The move to boost American steel producers, in turn, triggered retaliatory tariffs from China, Mexico, Canada and the European Union, which have hit other sectors of the U.S. economy hard -- especially agriculture and industrial goods.
"Since that time we’ve been managing our business day to day in what we consider crisis mode," said Chris Pratt, general manager of Mid Continent Steel and Wire in Poplar Bluff, Missouri.
The company manufactures nails, and Pratt said that they had to raise prices after the steel tariffs went into effect. More than half of the company’s customers canceled their orders and Pratt said the company had to lay off more than 100 of their 500 employees.
Mid Continent Steel and Wire makes about 10 percent of the nails that are used in the U.S. at its Poplar Bluff facility, three hours away from Granite City. That is half of all domestically-produced steel nails.
Pratt said that he's glad the tariffs created steel manufacturing jobs but that he's worried more manufacturing jobs will be lost from companies that need steel to make a finished product.
Mid Continent has applied for an exemption from the tariffs, but Pratt said that the company may have to shut down before that exemption is approved. Company officials even took out a full-page ad in the local paper, asking Trump to visit the factory when he was in Kansas City and see firsthand how important the facility is to the community.

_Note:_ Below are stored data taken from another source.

(** * Tarea4pilares: sensor windows, alert predicates and the alert manager

    A shallow embedding of [src/Tarea4pilares.py].

    - Python [float] is IEEE 754 binary64; it is modelled by the Standard
      Library's [spec_float] with [prec = 53] and [emax = 1024], so that
      NaN, the infinities and signed zeros behave as in the interpreter.
    - Python [int] is unbounded: [Z].
    - Exceptions are values of type [resultado]; code that mutates the
      manager or prints runs in the state-and-exception monad [M], whose
      state survives a raised exception, as the heap does in Python. *)

From Stdlib Require Import ZArith List String Ascii Bool Lia.
From Stdlib Require Import SpecFloat DecimalString.
From Stdlib Require Import QArith Qpower.
Import ListNotations.

Close Scope Q_scope.

Local Open Scope string_scope.
Local Open Scope list_scope.

(** ** Exceptions *)

Inductive excepcion : Type :=
| TypeError (msg : string)
| IndexError (msg : string)
| OverflowError (msg : string)
| StatisticsError (msg : string).

Inductive resultado (A : Type) : Type :=
| Ok (a : A)
| Lanza (e : excepcion).

Arguments Ok {A} a.
Arguments Lanza {A} e.

Definition ligar {A B : Type} (r : resultado A) (k : A -> resultado B) : resultado B :=
  match r with
  | Ok a => k a
  | Lanza e => Lanza e
  end.

(** ** Python floats *)

Module PyFloat.

Definition prec : Z := 53.
Definition emax : Z := 1024.

Definition float : Type := spec_float.

(** [m * 2^e], correctly rounded; exact for the literals of the source. *)
Definition of_dyadic (m e : Z) : float := binary_normalize prec emax m e false.
Definition of_Z (z : Z) : float := of_dyadic z 0.

Definition zero : float := S754_zero false.
Definition nan : float := S754_nan.

Definition add : float -> float -> float := SFadd prec emax.
Definition mul : float -> float -> float := SFmul prec emax.
Definition div : float -> float -> float := SFdiv prec emax.
Definition sqrt : float -> float := SFsqrt prec emax.
Definition abs : float -> float := SFabs.

(** Python's [x <= y], [x < y] and [x >= y]: false as soon as one side is NaN. *)
Definition le (x y : float) : bool := SFleb x y.
Definition lt (x y : float) : bool := SFltb x y.
Definition ge (x y : float) : bool := SFleb y x.
Definition gt (x y : float) : bool := SFltb y x.

Definition is_nan (x : float) : bool :=
  match x with
  | S754_nan => true
  | _ => false
  end.

Definition is_finite (x : float) : bool :=
  match x with
  | S754_zero _ | S754_finite _ _ _ => true
  | _ => false
  end.

(** *** [statistics.mean]

    The library sums the data as exact fractions and converts the
    quotient once.  A finite float is the dyadic number [m * 2^e]. *)

Definition exact_ratio (x : float) : Z * Z :=
  match x with
  | S754_finite s m e => (cond_Zopp s (Zpos m), e)
  | _ => (0%Z, 0%Z)
  end.

Definition dyadic_add (a b : Z * Z) : Z * Z :=
  let '(m1, e1) := a in
  let '(m2, e2) := b in
  let e := Z.min e1 e2 in
  (m1 * 2 ^ (e1 - e) + m2 * 2 ^ (e2 - e), e)%Z.

Definition exact_sum (xs : list float) : Z * Z :=
  fold_left (fun acc x => dyadic_add acc (exact_ratio x)) xs (0%Z, 0%Z).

"Its a pretty somber feeling out there," Pratt said. "We have completely idled one facility and when you walk into that facility to hear nothing, see nothing moving, hear nothing and all you see is cobwebs growing."

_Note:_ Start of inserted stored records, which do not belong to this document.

(** A product with a positive finite constant: an infinite left factor
    stays an infinity, no NaN arises. *)
Lemma fmul_sign_const (x : float) (m : positive) (e : Z) :
  has_sign false x ->
  has_sign false (fmul x (S754_finite false m e)).
Proof.
  intros Hx.
  destruct x as [sx|sx| |sx mx ex];
    simpl in *; subst; try contradiction; try reflexivity.
  apply binary_round_aux_sign. lia.
Qed.

Lemma has_sign_false_nonneg (x : float) :
  has_sign false x -> fleb f0_0 x = true.
Proof.
  destruct x; simpl; intros H; try contradiction; subst; reflexivity.
Qed.

End Rounding.

(* ------------------------------------------------------------------ *)
(** ** Magnitudes of rounded results *)

Section Magnitude.

Lemma below_finite (d : Z) (x : float) : below d x -> is_finite x = true.
Proof. destruct x; simpl; intros H; try contradiction; reflexivity. Qed.

Lemma digits2_pos_le (p : positive) :
  forall k, Zpos p < 2 ^ k -> Zpos (digits2_pos p) <= k.
Proof.
  induction p as [p IH|p IH|]; intros k H; simpl digits2_pos.
  - assert (Hk : 0 < k).
    { destruct (Z.ltb_spec 0 k) as [|Hk]; [ assumption | ].
      destruct (Z.eq_dec k 0) as [->|]; [ simpl in H; lia | ].
      rewrite Z.pow_neg_r in H by lia. lia. }
    replace k with (Z.succ (k - 1)) in H by lia.
    rewrite Z.pow_succ_r in H by lia.
    specialize (IH (k - 1) ltac:(lia)). lia.
  - assert (Hk : 0 < k).
    { destruct (Z.ltb_spec 0 k) as [|Hk]; [ assumption | ].
      destruct (Z.eq_dec k 0) as [->|]; [ simpl in H; lia | ].
      rewrite Z.pow_neg_r in H by lia. lia. }
    replace k with (Z.succ (k - 1)) in H by lia.
    rewrite Z.pow_succ_r in H by lia.
    specialize (IH (k - 1) ltac:(lia)). lia.
  - destruct (Z.ltb_spec 0 k) as [|Hk]; [ lia | ].
    destruct (Z.eq_dec k 0) as [->|]; [ simpl in H; lia | ].
    rewrite Z.pow_neg_r in H by lia. lia.
Qed.

Lemma Zdigits2_le (m k : Z) :
  0 <= m -> 0 <= k -> m < 2 ^ k -> Zdigits2 m <= k.
Proof.
  intros Hm Hk H. destruct m as [|p|p]; simpl; try lia.
  apply digits2_pos_le, H.
Qed.

Lemma shr_1_div2 (mrs : shr_record) :
  0 <= shr_m mrs -> shr_m (shr_1 mrs) = shr_m mrs / 2.
Proof.
  destruct mrs as [m r s]; simpl. intros H.
  destruct m as [|[p|p|]|p]; simpl; try reflexivity; try lia.
  - rewrite Pos2Z.inj_xI. symmetry.
    rewrite Z.mul_comm, Z.div_add_l by lia. reflexivity.
  - rewrite Pos2Z.inj_xO. symmetry.
    rewrite Z.mul_comm, Z.div_mul by lia. reflexivity.
Qed.

Lemma iter_shr_1_div (p : positive) :
  forall mrs, 0 <= shr_m mrs ->
  shr_m (iter_pos shr_1 p mrs) = shr_m mrs / 2 ^ Zpos p.
Proof.
  induction p as [p IH|p IH|]; intros mrs H; simpl iter_pos.
  - rewrite IH by (apply iter_shr_1_nonneg, shr_1_nonneg, H).
    rewrite IH by (apply shr_1_nonneg, H).
    rewrite shr_1_div2 by exact H.
    rewrite !Z.div_div by lia.
    replace (2 ^ Zpos p~1) with (2 * (2 ^ Zpos p * 2 ^ Zpos p)); [ reflexivity | ].
    rewrite <- Z.pow_add_r, <- Z.pow_succ_r by lia.
    f_equal. lia.
  - rewrite IH by (apply iter_shr_1_nonneg, H).
    rewrite IH by exact H.
    rewrite Z.div_div by lia.
    replace (2 ^ Zpos p~0) with (2 ^ Zpos p * 2 ^ Zpos p); [ reflexivity | ].
    rewrite <- Z.pow_add_r by lia. f_equal. lia.
  - rewrite shr_1_div2 by exact H. reflexivity.
Qed.

Lemma shr_fexp_under (d m e : Z) (l : location) :
  0 <= d -> under d m e ->
  under d (shr_m (fst (shr_fexp prec emax m e l))) (snd (shr_fexp prec emax m e l)).
Proof.
  intros Hd (Hm & He & Hlt). unfold shr_fexp, shr.
  assert (H0 : shr_m (shr_record_of_loc m l) = m)
    by (destruct l as [|[| |]]; reflexivity).
  pose proof (Zdigits2_le Hm (k := d - e) ltac:(lia) Hlt) as Hdig.
  destruct (fexp prec emax (Zdigits2 m + e) - e) as [|n|n] eqn:En; simpl fst; simpl snd;
    try (rewrite H0; repeat split; assumption).
  rewrite iter_shr_1_div by (rewrite H0; exact Hm). rewrite H0.
  assert (Hn : e + Zpos n <= d).
  { unfold fexp, emin, prec, emax in En. lia. }
  repeat split.
  - apply Z.div_pos; lia.
  - exact Hn.
  - apply Z.div_lt_upper_bound; [ lia | ].
    rewrite <- Z.pow_add_r by lia.
    replace (Zpos n + (d - (e + Zpos n))) with (d - e) by lia. exact Hlt.
Qed.

Lemma round_nearest_even_le (m : Z) (l : location) :
  round_nearest_even m l <= m + 1.
Proof.
  destruct l as [|[| |]]; simpl; try lia. destruct (Z.even m); lia.
Qed.

(** Rounding keeps the magnitude under the next power of two, so below
    the overflow threshold nothing rounds to an infinity. *)
Lemma binary_round_aux_below (d : Z) (s : bool) (m e : Z) (l : location) :
  0 <= d <= 970 -> under d m e ->
  below (d + 1) (binary_round_aux prec emax s m e l).
Proof.
  intros Hd Hu. unfold binary_round_aux.
  pose proof (@shr_fexp_under d m e l ltac:(lia) Hu) as H1.
  destruct (shr_fexp prec emax m e l) as [mrs1 e1]; simpl fst in H1; simpl snd in H1.
  destruct H1 as (H1m & H1e & H1lt).
  set (m1 := round_nearest_even (shr_m mrs1) (loc_of_shr_record mrs1)).
  assert (Hu1 : under (d + 1) m1 e1).
  { pose proof (round_nearest_even_nonneg (loc_of_shr_record mrs1) H1m).
    pose proof (round_nearest_even_le (shr_m mrs1) (loc_of_shr_record mrs1)).
    repeat split; [ assumption | lia | ].
    replace (d + 1 - e1) with (Z.succ (d - e1)) by lia.
    rewrite Z.pow_succ_r by lia. fold m1 in H, H0. lia. }
  pose proof (@shr_fexp_under (d + 1) m1 e1 loc_Exact ltac:(lia) Hu1) as H2.
  destruct (shr_fexp prec emax m1 e1 loc_Exact) as [mrs2 e2];
    simpl fst in H2; simpl snd in H2.
  destruct H2 as (H2m & H2e & H2lt).
  destruct (shr_m mrs2) as [|p|p]; simpl; [ exact I | | lia ].
  destruct (Z.leb_spec e2 971) as [_|Hbad].
  - simpl. split; [ lia | exact H2lt ].
  - lia.
Qed.

End Magnitude.

Section Totality.

Lemma SFdiv_core_under (d : Z) (a b : positive) :
  0 <= d -> Zpos a < 2 ^ d ->
  let '(q, e, _) := SFdiv_core_binary prec emax (Zpos a) 0 (Zpos b) 0 in
  under d q e.
Proof.
  intros Hd Ha. unfold SFdiv_core_binary.
  set (e' := Z.min _ (0 - 0)).
  assert (He' : e' <= 0) by (subst e'; lia).
  set (m' := match 0 - 0 - e' with Z0 => Zpos a | Zpos _ => _ | Zneg _ => 0 end).
  assert (Hm : 0 <= m' /\ m' < 2 ^ (d - e')).
  { subst m'. destruct (0 - 0 - e') as [|s|s] eqn:Es; try lia.
    - replace (d - e') with d by lia. lia.
    - rewrite Z.shiftl_mul_pow2 by lia.
      replace (d - e') with (d + Zpos s) by lia.
      rewrite Z.pow_add_r by lia.
      assert (0 < 2 ^ Zpos s) by (apply Z.pow_pos_nonneg; lia).
      nia. }
  destruct Hm as [Hm0 Hm1].
  pose proof (Z.div_pos m' (Zpos b) Hm0 ltac:(lia)) as Hq0.
  pose proof (Z.mul_div_le m' (Zpos b) ltac:(lia)) as Hq1.
  change (m' / Zpos b) with (fst (Z.div_eucl m' (Zpos b))) in Hq0, Hq1.
  destruct (Z.div_eucl m' (Zpos b)) as [q r]; simpl fst in Hq0, Hq1.
  repeat split; [ exact Hq0 | lia | nia ].
Qed.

David Dollar, a senior fellow in global policy and economic development at the Brookings Institution, said Mid Continent is a good example of what could happen to manufacturing jobs if tariffs on steel and aluminum keep raising prices on domestic steel.

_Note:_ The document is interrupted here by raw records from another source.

(** [Element.Read] in one statement: what the result keeps of the receiver
    and of the content, by kind. *)
Lemma Element_Read_changes (fuel : nat) (this : Element) (url : string)
      (content : Text) (e : Element) (er : option error) :
  Element_Read_fuel fuel this url content = Val (e, er) ->
  e_parent e = e_parent this
  /\ e_content e = content
  /\ Text_identifier content
       (name_offset (Element_KindOf (Element_with_content this content)))
     = Val (e_name e)
  /\ (exists new : list Attribute,
         e_attributes e = e_attributes this ++ new
         /\ (has_attributes (Element_KindOf (Element_with_content this content))
             = false -> new = []))
  /\ (exists new : list Element,
         e_children e = e_children this ++ map NodeElement new
         /\ (Element_KindOf (Element_with_content this content) <> KindOpen ->
             new = [])).
Proof.
  intros H. pose proof (Element_Read_fuel_keeps _ _ _ _ _ _ H) as (P & C & _).
  split; [exact P |]. split; [exact C |].
  destruct fuel as [| fuel]; cbn [Element_Read_fuel] in H; [discriminate |].
  set (kind := Element_KindOf (Element_with_content this content)) in *.
  destruct (Element_Read_head (Element_with_content this content) url kind)
    as [r | |] eqn:Eh; cbn [bind] in H; try discriminate.
  apply Element_Read_head_adds in Eh.
  destruct Eh as (name & Hn & (_ & _ & N1 & H1 & new1 & A1) & Hk).
  cbn [Element_with_content Element_with_name e_content e_name e_attributes
       e_children] in Hn, N1, H1, A1.
  assert (Hattr : has_attributes kind = false -> new1 = []).
  { intros Ha. specialize (Hk Ha). subst r. cbn [flow_element] in A1.
    cbn [Element_with_name Element_with_content e_attributes] in A1.
    rewrite <- (app_nil_r (e_attributes this)) in A1 at 1.
    apply app_inv_head in A1. symmetry. exact A1. }
  assert (Hstop : e = flow_element r ->
             Text_identifier content (name_offset kind) = Val (e_name e)
             /\ (exists new : list Attribute,
                    e_attributes e = e_attributes this ++ new
                    /\ (has_attributes kind = false -> new = []))
             /\ (exists new : list Element,
                    e_children e = e_children this ++ map NodeElement new
                    /\ (kind <> KindOpen -> new = []))).
  { intros ->. rewrite N1. split; [exact Hn |]. split.
    - exists new1. split; assumption.
    - exists []. cbn [map]. rewrite app_nil_r. split; [exact H1 | reflexivity]. }
  destruct r as [this1 x | this1 x | this1 er1]; cbn [flow_element] in *;
    [| | apply Val_inj in H; injection H as <- _; apply Hstop; reflexivity].
  - unfold Element_Read_content in H.
    destruct (Kind_eqb KindOpen kind) eqn:Ek;
      [| apply Val_inj in H; injection H as <- _; apply Hstop; reflexivity].
    destruct (Element_Read_body content x (len content)) as [[text |] | |];
      cbn [bind] in H; try discriminate;
      [| apply Val_inj in H; injection H as <- _; apply Hstop; reflexivity].
    destruct (TextList_Read [] url text) as [[tokens [e0 |]] | |];
      cbn [bind] in H; try discriminate;
      [apply Val_inj in H; injection H as <- _; apply Hstop; reflexivity |].
    destruct (Element_Read_siblings (Element_Read_fuel fuel Element_zero) url
                tokens 0 [] this1) as [[s o] | |] eqn:Es;
      cbn [bind fst snd] in H; try discriminate.
    apply Val_inj in H. injection H as <- _.
    pose proof (siblings_name_attributes _ _ _ _ _ _ _ _ Es) as [Ns As].
    apply siblings_extend in Es. destruct Es as (_ & _ & new & Hc).
    rewrite Ns, N1, As. split; [exact Hn |]. split.
    + exists new1. split; assumption.
    + exists new. rewrite Hc, H1. split; [reflexivity |].
      intros Hno. exfalso. apply Hno. unfold Kind_eqb in Ek.
      apply Z.eqb_eq in Ek. symmetry. exact Ek.
  - unfold Element_Read_content in H.
    destruct (Kind_eqb KindOpen kind) eqn:Ek;
      [| apply Val_inj in H; injection H as <- _; apply Hstop; reflexivity].
    destruct (Element_Read_body content x (len content)) as [[text |] | |];
      cbn [bind] in H; try discriminate;
      [| apply Val_inj in H; injection H as <- _; apply Hstop; reflexivity].
    destruct (TextList_Read [] url text) as [[tokens [e0 |]] | |];
      cbn [bind] in H; try discriminate;
      [apply Val_inj in H; injection H as <- _; apply Hstop; reflexivity |].
    destruct (Element_Read_siblings (Element_Read_fuel fuel Element_zero) url
                tokens 0 [] this1) as [[s o] | |] eqn:Es;
      cbn [bind fst snd] in H; try discriminate.
    apply Val_inj in H. injection H as <- _.
    pose proof (siblings_name_attributes _ _ _ _ _ _ _ _ Es) as [Ns As].
    apply siblings_extend in Es. destruct Es as (_ & _ & new & Hc).
    rewrite Ns, N1, As. split; [exact Hn |]. split.
    + exists new1. split; assumption.
    + exists new. rewrite Hc, H1. split; [reflexivity |].
      intros Hno. exfalso. apply Hno. unfold Kind_eqb in Ek.
      apply Z.eqb_eq in Ek. symmetry. exact Ek.
Qed.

Dollar said that steel processing doesn't require as much manpower as other industries that use steel or aluminum, like assembling cars or even soda cans. As those companies make less of a profit because steel is more expensive, they could end up laying off more people than steel companies hired.
In the even longer term, Dollar said, tariffs could result in lost jobs in the service sector because as people are laid off from manufacturing jobs or face the threat of layoffs, they'll spend less money.
"We've gone through this before [and] it certainly doesn't increase jobs on any net basis it usually loses jobs on a net basis because it makes the country poor," Dollar said.
At least 27,000 other companies have applied for exemptions to the steel tariffs, lawmakers confirmed in a hearing last week.
Trump announced Wednesday that he agreed to work with the European Union to end the steel and aluminum tariffs but did not provide details or a timeline on when the tariffs will be lifted.